It's truly amazing what is going on in Iran. In the span of a little less than a week, our public perception of the Iranians has done one huge 180. No longer do we think that they all hunkered down in some mosque planning the next attack on America or hacking into our computers trying to steal nuclear secrets of burning American flags and effigies of our leaders.
All of a sudden, they look very different to us. We can relate to them better today that we could last week. They are simply standing up for themselves, trying to point out to the world that, "Hey, we're not all bad people - there's just a few at the top that are making things, well, difficult for us."
And during this crisis, a seemingly unlikely ally has rushed to their side - the global digital community. Since their government has imposed a virtual media and Internet blackout, the only way to get news out is via the Internet, specifically social networking sites such as Facebook and Twitter.
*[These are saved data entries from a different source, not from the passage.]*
(** The body of the generative backend whose first candidate's first
    part has the given text. *)
Definition candidates (text : value) : value :=
  VObject [ (lit "candidates",
             VArray [ VObject [ (lit "content",
                VObject [ (lit "parts",
                           VArray [ VObject [ (lit "text", text) ] ]) ]) ] ]) ].

(** The upstream services: one article, one template, a caption text
    and a body of the render call. *)
Definition world (caption_text : value) (rendered : value) : World :=
  fun rq =>
    match rq with
    | GetNews _ => ok_json (VObject [ (lit "results", VArray [article]) ])
    | GetMemes => ok_json catalog
    | PostGenerateContent _ _ => ok_json (candidates caption_text)
    | PostCaptionImage _ => ok_json rendered
    end.

Definition caption_text : value :=
  VString (JSON_stringify_caption
             {| image := Finite false [1] 0;
                topText := lit "When India wins";
                bottomText := lit "Everyone celebrates" |}).

Definition rendered_url : value :=
  VObject [ (lit "success", VBool true);
            (lit "data",
             VObject [ (lit "url", VString (lit "https://i.imgflip.com/abc.jpg")) ]) ].

(** A success body of the render call without a URL. *)
Definition rendered_nothing : value :=
  VObject [ (lit "success", VBool true); (lit "data", VObject []) ].

Definition cricket : Req :=
  {| query := VObject [ (lit "topic", VString (lit "cricket")) ];
     body := VObject [ (lit "topic", VString (lit "cricket")) ] |}.

(** A catalog of 150 templates. *)
Definition big_catalog : value :=
  VObject [ (lit "success", VBool true);
            (lit "data",
             VObject [ (lit "memes",
                        VArray (repeat (VObject [ (lit "id", VString (lit "61579"));
                                                  (lit "name", VString (lit "One Does Not Simply")) ])
                                  150)) ]) ].

Definition big_catalog_world : World :=
  fun rq =>
    match rq with
    | GetMemes => ok_json big_catalog
    | _ => Throw TypeError
    end.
What was truly amazing to me is how Twitter changed the timing on a major upgrade to occur at 1:30AM Iranian time - smack in the middle of our business day - so that they would get a minimal disruption of service. That statement alone sums up the efforts of thousands of others who have stepped up by providing anonymous proxy servers, virtual machine images and the like to the Iranian bloggers, so that they can get their message out past the government censors.
No one can predict what will happen next, but I think that we are all seeing how powerful a community organized with new social networking technologies can truly become.